Saat ia datang, tatapan Feng Yuan terus beralih antara Yan Jinyu dan Feng Chen. Ia sangat penasaran dengan apa yang telah mereka bicarakan.
“Jinyu, kemarilah dan makan buah.”
Yan Jinyu mengucapkan terima kasih dan mengambil sebuah apel.
“Apa rencana Jinyu di masa depan?” Luo Linlin memiliki mentalitas seorang ibu yang khawatir. Ia juga khawatir kata-katanya akan menyakiti perasaan Yan Jinyu, jadi ia bertanya dengan sangat bijaksana dan hati-hati.
Masih ada lebih dari sebulan sebelum ia berusia 18 tahun. Di usia ini, selain melanjutkan sekolah, Luo Linlin tidak dapat memikirkan jalan lain yang lebih cocok untuk Yan Jinyu. Akan lebih baik jika Yan Jinyu sangat berprestasi dan dapat menyelesaikan studinya, tetapi ia harus meninggalkan sekolah untuk melakukan kerja paksa di tahun ketiga SMP.
Biasanya, orang tua akan berharap anak-anak mereka bisa masuk universitas untuk menyelesaikan studi mereka, apalagi keluarga besar seperti Keluarga Yan.
Luo Linlin berpikir bahwa jika Yan Jinyu hanya memiliki pendidikan setingkat SMP, terlepas dari apakah kontrak pernikahannya dengan Keluarga Yin berlanjut di masa depan, jalannya akan sangat sulit.

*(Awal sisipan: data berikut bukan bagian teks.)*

(** Pages below [end] are never on a free list. *)
Definition kpool (s : kmem) : Prop := kidle s ∧ ∀ i, kfree_page s i → kend ≤ addr i.

Definition kmanaged (p : Z) : Prop := ∃ i, 0 ≤ i < npages ∧ p = addr i ∧ kend ≤ p.

Lemma kpage_free_addr s i : kpage_free s (addr i) ↔ kfree_page s i.
Proof.
  split; [|by exists i]. intros (j & Hj & Heq). by apply addr_inj in Heq as ->.
Qed.

Lemma in_huge_addr i p : in_huge (addr i) p ↔ ∃ k, i ≤ k < i + 512 ∧ p = addr k.
Proof.
  unfold in_huge, addr, PGSIZE. split.
  - intros (k & Hk & ->). exists (i + k). lia.
  - intros (k & Hk & ->). exists (k - i). lia.
Qed.

Lemma addr_huge_aligned i : addr i mod HUGEPGSIZE = 0 ↔ i mod 512 = 0.
Proof.
  change HUGEPGSIZE with (4096 * 512). unfold addr, KERNBASE, PGSIZE.
  replace (2147483648 + 4096 * i) with (4096 * (i + 1024 * 512)) by ring.
  rewrite Z.mul_mod_distr_l, Z.mod_add by lia. lia.
Qed.

Lemma kpage_byte s a : page_byte (kpage_free s) a ↔ kfree_byte s a.
Proof. unfold page_byte, kfree_byte, kpage_free, in_page. naive_solver. Qed.

Lemma kfree_page_range s i : kinv s → kfree_page s i → 0 ≤ i < npages.
Proof.
  intros Hinv (j & Hj & Hp & Hc). destruct (ki_ok _ Hinv) as [Hr Ha _ _].
  pose proof (Hr j Hj). pose proof (Ha j Hj Hp).
  pose proof (aligned_in_range j (pstate s j)). lia.
Qed.

Lemma kmanaged_page p :
  KERNBASE ≤ kend → kmanaged p → KERNBASE ≤ p ∧ p + PGSIZE ≤ PHYSTOP ∧ p mod PGSIZE = 0.
Proof.
  intros Hk (i & Hi & -> & _). unfold addr, PHYSTOP, npages, PGSIZE, KERNBASE in *.
  rewrite (Z.mul_comm 4096), Z.mod_add by lia. split_and!; [lia..|done].
Qed.

Lemma kpool_set m s :
  kpool s → (∀ a, page_byte (kpage_free s) a → ldb m a = ldb (k_mem s) a) →
  kpool (set_k_mem m s).
Proof.
  intros [[Hinv Hlk] Hk] Hm. split; [|done]. split; [|done].
  apply kinv_set_mem; [done|]. intros a Ha. by apply Hm, kpage_byte.
Qed.

Lemma same_outside_kpage s m m' :
  same_outside (kfree_byte s) m m' → same_outside (page_byte (kpage_free s)) m m'.
Proof. intros H. eapply same_outside_weaken; [exact H|]. intros a. apply kpage_byte. Qed.

Lemma kpage_free_alloc o s r s' :
  allocated o s r s' → 
  ∃ i, r = addr i ∧ (∀ k, i ≤ k < i + 2 ^ o → kpage_free s (addr k)) ∧
  ∀ p, kpage_free s' p ↔ kpage_free s p ∧ ¬ (∃ k, i ≤ k < i + 2 ^ o ∧ p = addr k).
Proof.
  intros (i & -> & Hi & Ha & Hwas & Hfree & _). exists i. split; [done|].
  split; [by intros k Hk; apply kpage_free_addr, Hwas|].
  intros p. split.
  - intros (k & Hk & ->). apply Hfree in Hk as [Hk Hn]. split; [by exists k|].
    intros (k' & Hk' & Heq). apply addr_inj in Heq as ->. done.
  - intros [(k & Hk & ->) Hn]. exists k. split; [|done]. apply Hfree. split; [done|].
    intros Hk'. apply Hn. by exists k.
Qed.

Lemma kpage_free_freed o i s s' :
  freed o i s s' →
  ∀ p, kpage_free s' p ↔ kpage_free s p ∨ ∃ k, i ≤ k < i + 2 ^ o ∧ p = addr k.
Proof.
  intros [Hfree _] p. unfold kpage_free. setoid_rewrite Hfree. naive_solver.
Qed.

Lemma kpool_alloc o s r s' : kpool s → kidle s' → allocated o s r s' → kpool s'.
Proof.
  intros [_ Hk] Hid (i & _ & _ & _ & _ & Hfree & _). split; [done|].
  intros k Hk'. by apply Hk, Hfree.
Qed.

Lemma kalloc_promise s :
  kpool s →
  wp kalloc (λ r s', kpool s' ∧
    ((r = 0 ∧ (∀ p, ¬ kpage_free s p) ∧ s' = s) ∨
     (kpage_free s r ∧ (∀ p, kpage_free s' p ↔ kpage_free s p ∧ p ≠ r) ∧
      same_outside (page_byte (kpage_free s)) (k_mem s) (k_mem s')))) s.
Proof.
  intros Hs. eapply wp_mono; [apply kalloc_idle, Hs|]. cbn.
  intros r s' [Hid [(-> & -> & Hno)|Ha]].
  - split; [done|]. left. split_and!; [done| |done]. intros p (i & Hi & _). by apply (Hno i).
  - split; [by eapply kpool_alloc|]. right.
    destruct (kpage_free_alloc _ _ _ _ Ha) as (i & -> & Hwas & Hf).
    destruct Ha as (? & ? & ? & ? & ? & ? & Hm & _).
    split; [apply Hwas; lia|]. split; [|by apply same_outside_kpage].
    intros p. rewrite Hf. apply and_iff_compat_l. split.
    + intros Hn ->. apply Hn. exists i. lia.
    + intros Hn (k & Hk & ->). apply Hn. f_equal. lia.
Qed.

Lemma kfree_promise s p :
  kpool s → kmanaged p → ¬ kpage_free s p →
  wp (kfree kend p) (λ _ s', kpool s' ∧
    (∀ q, kpage_free s' q ↔ kpage_free s q ∨ q = p) ∧
    same_outside (page_byte (kpage_free s')) (k_mem s) (k_mem s')) s.
Proof.
  intros [Hid Hk] (i & Hi & -> & Hke) Hn.
  rewrite kpage_free_addr in Hn.
  eapply wp_mono; [apply kfree_idle; eauto|]. cbn. intros _ s' [Hid' Hf].
  assert (∀ q, kpage_free s' q ↔ kpage_free s q ∨ q = addr i) as Hf'.
  { intros q. rewrite (kpage_free_freed _ _ _ _ Hf). apply or_iff_compat_l. split.
    - intros (k & ? & ->). f_equal. lia.
    - intros ->. exists i. lia. }
  destruct Hf as [Hf Hm]. split; [split; [done|]|split; [done|by apply same_outside_kpage]].
  intros k Hk'. apply Hf in Hk' as [Hk'|Hk']; [auto|]. by replace k with i by lia.
Qed.

Lemma kalloc_huge_promise s :
  kpool s →
  wp kalloc_huge (λ r s', kpool s' ∧
    ((r = 0 ∧ s' = s) ∨
     (r mod HUGEPGSIZE = 0 ∧ (∀ p, in_huge r p → kpage_free s p) ∧
      (∀ p, kpage_free s' p ↔ kpage_free s p ∧ ¬ in_huge r p) ∧
      same_outside (page_byte (kpage_free s)) (k_mem s) (k_mem s')))) s.
Proof.
  intros Hs. eapply wp_mono; [apply kalloc_huge_idle, Hs|]. cbn.
  intros r s' [Hid [(-> & -> & _)|Ha]]; [by split; auto|].
  split; [by eapply kpool_alloc|]. right.
  destruct (kpage_free_alloc _ _ _ _ Ha) as (i & -> & Hwas & Hf).
  destruct Ha as (i' & Heq & Hi & Hal & _ & _ & Hm & _). apply addr_inj in Heq as <-.
  split; [by apply addr_huge_aligned|]. setoid_rewrite in_huge_addr.
  split; [by intros p (k & Hk & ->); apply Hwas|].
  split; [done|by apply same_outside_kpage].
Qed.

Lemma kfree_huge_promise s h :
  kpool s → h mod HUGEPGSIZE = 0 →
  (∀ p, in_huge h p → kmanaged p ∧ ¬ kpage_free s p) →
  wp (kfree_huge h) (λ _ s', kpool s' ∧
    (∀ q, kpage_free s' q ↔ kpage_free s q ∨ in_huge h q) ∧
    same_outside (page_byte (kpage_free s')) (k_mem s) (k_mem s')) s.
Proof.
  intros [Hid Hk] Ha Hall.
  destruct (Hall h) as [(i & Hi & -> & Hke) _]; [by exists 0; split; [lia|ring]|].
  assert (i mod 512 = 0) as Hi512 by by apply addr_huge_aligned.
  assert (∀ k, i ≤ k < i + 512 → kmanaged (addr k) ∧ ¬ kfree_page s k) as Hused.
  { intros k Hk'. rewrite <-kpage_free_addr. apply Hall, in_huge_addr. by exists k. }
  eapply wp_mono; [apply kfree_huge_idle; eauto|].
  { intros k Hk'. by apply Hused. }
  cbn. intros _ s' [Hid' Hf]. pose proof (kpage_free_freed _ _ _ _ Hf) as Hf'.
  setoid_rewrite in_huge_addr.
  destruct Hf as [Hf Hm]. split; [split; [done|]|split; [done|by apply same_outside_kpage]].
  intros k Hk'. apply Hf in Hk' as [Hk'|Hk']; [auto|].
  by destruct (Hused k Hk') as [(j & _ & ? & ?) _].
Qed.

Lemma kpool_managed s p : kpool s → kpage_free s p → kmanaged p.
Proof.
  intros [[Hinv _] Hk] (i & Hi & ->). exists i.
  split_and!; try apply (kfree_page_range s i Hinv Hi); auto.
Qed.

Context (Hkend : KERNBASE ≤ kend).

#[local] Instance kmem_spec : PageAllocSpec kmem := {|
  pa_ok := kpool;
  pa_free := kpage_free;
  pa_managed := kmanaged;
  pa_mem_set _ _ := eq_refl;
  pa_free_set _ _ _ := iff_refl _;
  pa_set_set _ _ _ := eq_refl;
  pa_ok_set := kpool_set;
  pa_managed_page p := kmanaged_page p Hkend;
  pa_free_managed := kpool_managed;
  pa_kalloc_spec := kalloc_promise;
  pa_kfree_spec := kfree_promise;
  pa_kalloc_huge_spec := kalloc_huge_promise;
  pa_kfree_huge_spec := kfree_huge_promise
|}.
End interface.

(** ** Clients of the allocator

    A client holds a list of live blocks, each a frame and an order.  It may
    call the four operations, freeing only blocks it holds, and write any byte
    of a block it holds. *)

Definition client : Type := kmem * list (Z * Z).

(** The page frames of the live blocks. *)
Definition live_pages (L : list (Z * Z)) : list Z := L ≫= λ '(i, o), seqZ i (2 ^ o).

Inductive kcall (kend : Z) : client → client → Prop :=
| call_kalloc s L i s' :
    kalloc s = Ok (addr i) s' → 0 ≤ i → kcall kend (s, L) (s', (i, 0) :: L)
| call_kalloc_fail s L s' :
    kalloc s = Ok 0 s' → kcall kend (s, L) (s', L)
| call_kalloc_huge s L i s' :
    kalloc_huge s = Ok (addr i) s' → 0 ≤ i → kcall kend (s, L) (s', (i, 9) :: L)
| call_kalloc_huge_fail s L s' :
    kalloc_huge s = Ok 0 s' → kcall kend (s, L) (s', L)
| call_kfree s L L' i s' :
    L ≡ₚ (i, 0) :: L' → kfree kend (addr i) s = Ok tt s' → kcall kend (s, L) (s', L')
| call_kfree_huge s L L' i s' :
    L ≡ₚ (i, 9) :: L' → kfree_huge (addr i) s = Ok tt s' → kcall kend (s, L) (s', L').

Inductive kstep (kend : Z) : client → client → Prop :=
| step_call c c' : kcall kend c c' → kstep kend c c'
| step_write s L k a v :
    k ∈ live_pages L → in_page k a →
    kstep kend (s, L) (set_k_mem (stb (k_mem s) a v) s, L).

(** The pages of the pool are the free pages and the live pages, and no page is
    both or live twice. *)
Record client_inv (kend : Z) (c : client) : Prop := {
  ci_idle : kidle c.1;
  ci_nodup : NoDup (live_pages c.2);
  ci_align : ∀ i o, (i, o) ∈ c.2 → i mod 2 ^ o = 0;
  ci_pool : ∀ k, kfree_page c.1 k ∨ k ∈ live_pages c.2 ↔ 0 ≤ k < npages ∧ kend ≤ addr k;
  ci_apart : ∀ k, kfree_page c.1 k → k ∉ live_pages c.2
}.

Lemma live_pages_cons i o L k :
  0 ≤ o → k ∈ live_pages ((i, o) :: L) ↔ i ≤ k < i + 2 ^ o ∨ k ∈ live_pages L.
Proof.
  intros Ho. unfold live_pages. rewrite bind_cons, elem_of_app, elem_of_seqZ. done.
Qed.

#[global] Instance live_pages_perm : Proper ((≡ₚ) ==> (≡ₚ)) live_pages.
Proof. intros L L' HL. unfold live_pages. by rewrite HL. Qed.

Lemma client_inv_alloc kend s L o r s' i :
  client_inv kend (s, L) → kidle s' → 0 ≤ o → allocated o s r s' → r = addr i →
  client_inv kend (s', (i, o) :: L).
Proof.
  intros [Hid Hnd Hal Hpool Hap] Hid' Ho (j & -> & Hj & Ha & Hwas & Hf & _) Heq.
  apply addr_inj in Heq as <-. cbn [fst snd] in *. split; cbn [fst snd]; [done|..].
  - unfold live_pages in *. rewrite bind_cons. apply NoDup_app. split_and!.
    + apply NoDup_seqZ.
    + intros k Hk. apply elem_of_seqZ in Hk. by apply Hap, Hwas.
    + done.
  - intros i' o'. rewrite elem_of_cons. intros [[= -> ->]|]; auto.
  - intros k. rewrite live_pages_cons, <-Hpool, Hf by done. split; [naive_solver|].
    intros [Hk|Hk]; [|tauto]. destruct (decide (j ≤ k < j + 2 ^ o)); tauto.
  - intros k Hk. rewrite live_pages_cons by done. apply Hf in Hk. naive_solver.
Qed.

Lemma client_inv_free kend s L L' o i s' :
  client_inv kend (s, L) → L ≡ₚ (i, o) :: L' → kidle s' → 0 ≤ o → freed o i s s' →
  client_inv kend (s', L').
Proof.
  intros [Hid Hnd Hal Hpool Hap] HL Hid' Ho [Hf _]. cbn [fst snd] in *.
  assert (∀ k, k ∈ live_pages L ↔ i ≤ k < i + 2 ^ o ∨ k ∈ live_pages L') as Hlive.
  { intros k. by rewrite HL, live_pages_cons. }
  rewrite HL in Hnd. unfold live_pages in Hnd. rewrite bind_cons in Hnd.
  apply NoDup_app in Hnd as (_ & Hd & Hnd). split; cbn [fst snd]; [done|done|..].
  - intros i' o' Hin. apply Hal. rewrite HL. by right.
  - intros k. rewrite <-Hpool, Hf, Hlive. tauto.
  - intros k Hk. apply Hf in Hk as [Hk|Hk].
    + specialize (Hap _ Hk). rewrite Hlive in Hap. tauto.
    + apply Hd. by apply elem_of_seqZ.
Qed.

Lemma client_used kend s L i o :
  client_inv kend (s, L) → (i, o) ∈ L → 0 ≤ o →
  0 ≤ i < npages ∧ kend ≤ addr i ∧ i mod 2 ^ o = 0 ∧ block_used (pstate s) i o.
Proof.
  intros [Hid Hnd Hal Hpool Hap] Hin Ho. cbn [fst snd] in *.
  assert (∀ k, i ≤ k < i + 2 ^ o → k ∈ live_pages L) as Hl.
  { intros k Hk. unfold live_pages. apply list_elem_of_bind. exists (i, o).
    split; [by apply elem_of_seqZ|done]. }
  pose proof (pow2_pos o Ho). destruct (Hpool i) as [Hp _].
  destruct Hp as [? ?]; [right; apply Hl; lia|]. split_and!; auto; try lia.
  intros k Hk Hf. by apply (Hap k Hf), Hl.
Qed.

(** From a client state, every operation the client may call returns. *)
Lemma client_kfree kend s L i :
  client_inv kend (s, L) → (i, 0) ∈ L →
  ∃ s', kfree kend (addr i) s = Ok tt s' ∧ kidle s' ∧ freed 0 i s s'.
Proof.
  intros Hc Hin. destruct (client_used _ _ _ _ _ Hc Hin) as (Hi & Hk & _ & Hu); [lia|].
  destruct (wp_Ok _ _ _ (kfree_idle kend s i (ci_idle _ _ Hc) Hi Hk (Hu i ltac:(lia))))
    as ([] & s' & H). eauto.
Qed.

Lemma client_kfree_huge kend s L i :
  client_inv kend (s, L) → (i, 9) ∈ L →
  ∃ s', kfree_huge (addr i) s = Ok tt s' ∧ kidle s' ∧ freed 9 i s s'.
Proof.
  intros Hc Hin. destruct (client_used _ _ _ _ _ Hc Hin) as (Hi & Hk & Ha & Hu); [lia|].
  destruct (wp_Ok _ _ _ (kfree_huge_idle s i (ci_idle _ _ Hc) Hi Ha Hu))
    as ([] & s' & H). eauto.
Qed.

Tidak ada keluarga besar yang mau menerima menantu perempuan yang hanya memiliki pendidikan sekolah menengah pertama.
Yan Jinyu tahu apa yang dipikirkan Luo Linlin, tetapi bahkan mereka pun tidak bisa membuatnya pergi ke sekolah untuk dikendalikan oleh orang lain.
Namun, ia tak tega menolak niat baik Luo Linlin, jadi ia hanya bisa berkata, “Setelah Kakak Sembilan menyelesaikan pekerjaannya dan kembali ke Kota Utara, ia akan mengatur semuanya.” Tak seorang pun berani ikut campur setelah ia menyerahkan tanggung jawab itu kepada Yin Jiujin.
“Siapakah Kakak Kesembilan?” tanya Feng Yuan kepada Luo Linlin.
Yan Jinyu tersenyum, “Yin Jiujin.”
“Yin…” Feng Yuan sangat terkejut hingga air liurnya tersangkut di tenggorokannya, dan dia tersedak.
Di Kota Utara, bukan hanya Kota Utara, bahkan di ibu kota, ketika orang lain melihat Yin Jiujin, mereka akan dengan hormat memanggilnya “Tuan Sembilan”. Kenapa dia memanggilnya Saudara Sembilan?
Apakah itu karena ketidaktahuan ataukah rumor bahwa Yin Jiujin memperlakukannya secara berbeda memang benar?
Luo Linlin juga menghela napas. Namun, karena berpengalaman, ia tidak menunjukkannya. Ia melirik Feng Yuan yang terkejut dan berkata kepada Yan Jinyu, “Karena Guru Sembilan telah mengatur semuanya, aku tidak akan bertanya lebih lanjut.” Ia merasa lega. Dengan orang seperti itu yang melindungi Jinyu, ia tidak perlu khawatir Jinyu akan diintimidasi.
Dia seorang wanita, jadi dia tidak memiliki pandangan jauh ke depan seperti Feng Chen. Dia sudah lama mendengar nama Tuan Sembilan ini dan takut padanya. Namun, sejak dia mendengar bahwa dia telah membawa Jin Yu kembali dan secara pribadi menemani Jin Yu berbelanja, bahkan menemani Jin Yu berbelanja pakaian dalam, kesannya terhadapnya telah berubah.
Jika seorang pria yang biasanya kejam, mampu menemani seorang wanita berbelanja dengan sabar, maka itu menunjukkan bahwa dia sangat peduli padanya.
Dia tidak peduli bagaimana reputasi Master Nine, asalkan dia memperlakukan Jinyu dengan baik.
“Kita sudah lama tidak bertemu. Makan malamlah di sini sebelum kau pergi. Kau pernah ke sini waktu masih kecil, tapi mungkin kau tidak ingat. Duduk di sini membosankan. Biarkan sepupumu Feng Yuan berjalan-jalan bersamamu.”
Yan Jinyu ingin menolak, tetapi dia tidak bisa melakukannya ketika bertemu dengan tatapan ramah Luo Linlin.